So I sat down with the Muse. Who else, really, knows about artist's blocks, and the internal workings of things?
I have been skirting it here on this blog, and of all places I maybe
don't want to come out about it it might
just be a post that will be linked on a more general (by which I mean one that does not necessarily have a Pagan, Goddess-worshiping, vision-having audience) art blog, but, too bad, this needs to come out. And we're all about the honesty and navel-gazing here lately. Also I'm simply tired. There are an awful lot of things round here to keep separate, and it's not doing the brain any good.
So. I sat down with the Muse. (Actually I was already sitting.) And I asked him, because he is very definitely a
him, what to do about all this. I mean, not like I haven't asked him before.
Now, this is the part where I fear I will be thought insane. Because this isn't something vague. This isn't asking a question of a half-formed, fuzzy sphere of light sort of spirit guide thing, or that a barely perceptible feeling of warmth on my left shoulder means
yes or something; I mean, he is sitting next to me. Right now. I can see him clear as day with my mind's eye. He has blue eyes. Long dark brown hair. He is all in black. He is smiling at me now, quite broadly.
And when I talk to him (and he talks to me) it is as unpredictable and as specific as a deep talk with a good friend. I never know what he is going to say.
Jung had one, you know (in theory we all have one, a Muse, a daimon, a genius, a guardian angel, whatever you want to call it I believe it is all the same thing). His was named Philemon, if I am remembering correctly. This Philemon told Carl Gustav that this psychology stuff was perfectly external, too, and was not confined to the individual. Isn't that interesting?
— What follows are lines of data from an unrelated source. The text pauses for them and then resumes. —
(** X13: the collection loop of [MultipleTransfer] does not wait for ever
    once the return channel delivers one reply per task: it ends, and has
    then read no more than that. *)
Theorem collectReplies_returns (lenTasks nrParallel : Z)
    (returnChannel : list (option error)) :
  lenTasks <= Z.of_nat (length returnChannel) ->
  exists n r msg,
    collectReplies lenTasks nrParallel returnChannel 0 0 "" = Some (n, r, msg)
    /\ 0 <= n <= Z.max 0 lenTasks
    /\ 0 <= r <= n.
Proof.
  intros Hlen.
  destruct (collectReplies_enough lenTasks nrParallel returnChannel 0 0 ""
              ltac:(lia)) as [[[n r] msg] Hrun].
  exists n, r, msg. split; [exact Hrun|].
  assert (Hcount : forall ch n0 r0 m0 n1 r1 m1,
            collectReplies lenTasks nrParallel ch n0 r0 m0 = Some (n1, r1, m1) ->
            n0 <= n1 /\ r0 <= r1 /\ r1 - r0 <= n1 - n0
            /\ (n0 <= Z.max 0 lenTasks -> n1 <= Z.max 0 lenTasks)).
  { clear. induction ch as [|replay ch IH]; intros n0 r0 m0 n1 r1 m1;
      cbn [collectReplies];
      destruct ((n0 <? lenTasks) && (r0 <? nrParallel)) eqn:Hgo; try done;
      try (intros [= <- <- <-]; lia).
    apply andb_true_iff in Hgo as [Hn _]. apply Z.ltb_lt in Hn.
    destruct replay as [e|]; intros Hrun; apply IH in Hrun;
      [destruct (countsAsReset e)|]; lia. }
  apply Hcount in Hrun. lia.
Qed.


Lemma collectReplies_collects_witness :
  collectReplies 2 1 [None; Some (errorsNew "550 no such file")] 0 0 ""
  = Some (2, 0, GoString.LF +:+ "550 no such file")
  /\ exists consumed rest,
      [None; Some (errorsNew "550 no such file")] = consumed ++ rest
      /\ 2 = Z.of_nat (length consumed)
      /\ 2 <= Z.max 0 2
      /\ GoString.LF +:+ "550 no such file" = collectedMessages consumed
      /\ (collectedError (GoString.LF +:+ "550 no such file") = None
          <-> Forall (fun replay => replay = None) consumed).
Proof.
  split; [reflexivity|].
  exact (collectReplies_collects 2 1
           [None; Some (errorsNew "550 no such file")] 2 0
           (GoString.LF +:+ "550 no such file") eq_refl).
Defined.

Lemma collectReplies_returns_witness :
  2 <= Z.of_nat (length [None; Some (errorsNew "550 no such file")])
  /\ exists n r msg,
      collectReplies 2 1 [None; Some (errorsNew "550 no such file")] 0 0 ""
      = Some (n, r, msg)
      /\ 0 <= n <= Z.max 0 2
      /\ 0 <= r <= n.
Proof.
  split; [cbn; lia|].
  apply (collectReplies_returns 2 1 [None; Some (errorsNew "550 no such file")]).
  cbn; lia.
Defined.

End Transfer.

(** ** Entries of the MS-DOS DIR parser *)

Section DirEntries.

Context {time_Time : Type}.
Variable zeroTime : time_Time.
Variable time_Parse : string -> string -> error + time_Time.

(** The loop over the time formats sets the time and nothing else. *)
Lemma dirTime_fields (line : string) (formats : list string) :
  forall (e : Entry) (err : option error) e' line' err',
    dirTime zeroTime time_Parse formats line e err = Done (e', line', err') ->
    Type_ e' = Type_ e /\ Size e' = Size e.
Proof.
  induction formats as [|format formats IH]; intros e err e' line' err';
    cbn [dirTime].
  - by intros [= <- <- <-].
  - destruct (GoString.sliceTo line (GoString.len format)) as [head|k];
      cbn [run_bind]; [|done].
    pose proof (assignTime_fields zeroTime time_Parse e format head)
      as (_ & Htype & Hsize).
    destruct (assignTime zeroTime time_Parse e format head) as [e1 [err1|]];
      cbn [fst] in Htype, Hsize.
    + intros Hrest. apply IH in Hrest as [-> ->]. done.
    + destruct (GoString.sliceFrom line (GoString.len format)) as [rest|k];
        cbn [run_bind]; [|done].
      by intros [= <- <- <-].
Qed.

(** X15: an entry returned by [parseDirListLine] comes from a line of at
    least 17 bytes; its name does not begin with a blank; and it is either
    a folder of size 0 or a file whose size fits 64 bits without sign:
    the parser never returns a link. *)
Theorem parseDirListLine_entry (line : string) (e : Entry) :
  parseDirListLine zeroTime time_Parse line = Done (inr e) ->
  17 <= GoString.len line
  /\ strings.HasPrefix (Name e) " " = false
  /\ (Type_ e = EntryTypeFolder /\ Size e = 0
      \/ Type_ e = EntryTypeFile /\ 0 <= Size e < 2 ^ 64).
Proof.
  intros Hparse. split.
  { destruct (Z.lt_ge_cases (GoString.len line) 17) as [Hshort|]; [|lia].
    by rewrite (parseDirListLine_short zeroTime time_Parse line Hshort)
      in Hparse. }
  revert Hparse. unfold parseDirListLine. cbv zeta.
  destruct (dirTime zeroTime time_Parse dirTimeFormats line
              (zeroEntry zeroTime) None) as [[[e0 l0] err0]|k] eqn:Htime;
    cbn [run_bind]; [|done].
  apply dirTime_fields in Htime as [_ Hsize]. cbn in Hsize.
  destruct err0; [done|].
  destruct (strings.HasPrefix (strings.TrimLeft l0 " ") "<DIR>").
  { intros [= <-]. cbn. split; [apply TrimLeft_no_blank|]. by left. }
  destruct (strings.Index (strings.TrimLeft l0 " ") " " =? -1); [done|].
  destruct (GoString.sliceTo _ _) as [digits|k]; cbn [run_bind]; [|done].
  destruct (strconv.ParseUint10 digits) as [|n] eqn:Hdigits; [done|].
  destruct (GoString.sliceFrom _ _) as [rest|k]; cbn [run_bind]; [|done].
  intros [= <-]. cbn. split; [apply TrimLeft_no_blank|]. right.
  split; [done|].
  destruct digits as [|c digits]; [done|]. unfold strconv.ParseUint10 in Hdigits.
  apply parseUintLoop_range in Hdigits; unfold strconv.maxUint64 in *; lia.
Qed.

End DirEntries.

Lemma parseDirListLine_entry_witness :
  parseDirListLine "" textTime "01-02-06  03:04PM       <DIR>          pub"
  = Done (inr (mkEntry "pub" EntryTypeFolder 0 "01-02-06  03:04PM"))
  /\ 17 <= GoString.len "01-02-06  03:04PM       <DIR>          pub"
  /\ strings.HasPrefix (Name (mkEntry "pub" EntryTypeFolder 0 "01-02-06  03:04PM")) " " = false
  /\ (Type_ (mkEntry "pub" EntryTypeFolder 0 "01-02-06  03:04PM") = EntryTypeFolder
      /\ Size (mkEntry "pub" EntryTypeFolder 0 "01-02-06  03:04PM") = 0
      \/ Type_ (mkEntry "pub" EntryTypeFolder 0 "01-02-06  03:04PM") = EntryTypeFile
         /\ 0 <= Size (mkEntry "pub" EntryTypeFolder 0 "01-02-06  03:04PM") < 2 ^ 64).
Proof.
  split; [reflexivity|].
  exact (parseDirListLine_entry "" textTime
           "01-02-06  03:04PM       <DIR>          pub"
           (mkEntry "pub" EntryTypeFolder 0 "01-02-06  03:04PM") eq_refl).
Defined.

(** ** Operations that leave the session alone *)

Section Steady.

Implicit Types (w : World) (format : string) (args : list Arg).

Lemma steady_refl w : steady w w.
Proof. done. Qed.










(** Opening a send stream takes the mutex and gives it back. *)
Lemma getNewDataSendStream_run w :
  mutexHeld w = false ->
  exists r w',
    getNewDataSendStream w = Returns r w'
    /\ steady w w'
    /\ trace w' = trace w ++ [EvLock; EvOpenUniStreamSync; EvUnlock]
    /\ cmdResults (peer w') = cmdResults (peer w)
    /\ replies (peer w') = replies (peer w).
Proof.
  destruct w as [[[m b] f] [a o cs rs] t]. cbn. intros ->.
  unfold getNewDataSendStream, bind, defer, Lock, Unlock, OpenUniStreamSync.
  cbn. destruct o as [|r o]; cbn; eexists _, _; (split; [reflexivity|]);
    cbn; by rewrite <- !app_assoc.
Qed.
If you are inclined to think I've gone off the deep end, well, all I can say is that if I have I've been there for
ages. And so far, I do seem to be otherwise sane, by all the mundane markers out there, like paying my bills on time, getting myself to doctor's appointments, feeding the cats, those kinds of things.
But anyway. That is of course the tiniest pinkie-toe in the great Ocean of all of this; but that's enough for now.
So I sat down with the Muse, and I asked him about this block of mine, the one that's been there for several years now, and which I have so far had little luck dealing with. I am a believer in getting to the root of things (which is why I consider myself a radical feminist, 'radical' meaning 'at the root'; it is related to 'radish,' actually); so I am not really inclined to try to get around it, or over it, or smash through it. I'd rather dismantle it down to the foundations.
Unmake it.
So I asked him what to do about this block of mine. When I asked
What is this block made up of? he said:
Well tell me. What do you feel when you come up against it?And I said:
Hopeless. Frustrated. Angry. Ineffective. Unable to do anything.Ah yes, 'ineffective'. That's one thing you learn growing up with a hoarder parent with a personality disorder; that nothing you can do or say will change anything, and, since the hoarder's needs always come before anyone else's in the family, you learn that nothing you can do or say will get your basic needs met. And I mean
basic: stuff like heat and hot water.
And so I thought about that block, and I tried to picture it. I imagined walking up to it and looking at it, seeing what it was made of. It is made of filthy stone blocks, large, snugly fit together, and it is so tall and so wide both that I can see no end to it save where it meets the ground.
It reminded me of the setting of a dream I've had, twice now.
I am in New York City, a place I hate. I am not a city person; and in these dreams it is the absolute worst of that place, of all cities. It is filthy and grimy and dark; and the place I am is a deserted intersection, a T, faced with rows of houses, black with pollution. The light is very weak, and never really gets any brighter. I hate this place. I have come here almost by accident, I think. One wrong turn somewhere in New Jersey, probably.
Behind those houses, though, is the Ocean. I can't hear it, or smell the salt, but I know it is there just behind that single row of buildings.
So I went up in my studio and pulled out the stuff to make some more monoprints.
I didn't think I would; after the other night I'd had enough of them, so I thought. But leaving the hardware store the other day I found I had bought some mineral spirits, which was what the back of the ink tube said was for clean-up; and, well, the black of them is really quite perfect. And triggering, as odd as that sounds.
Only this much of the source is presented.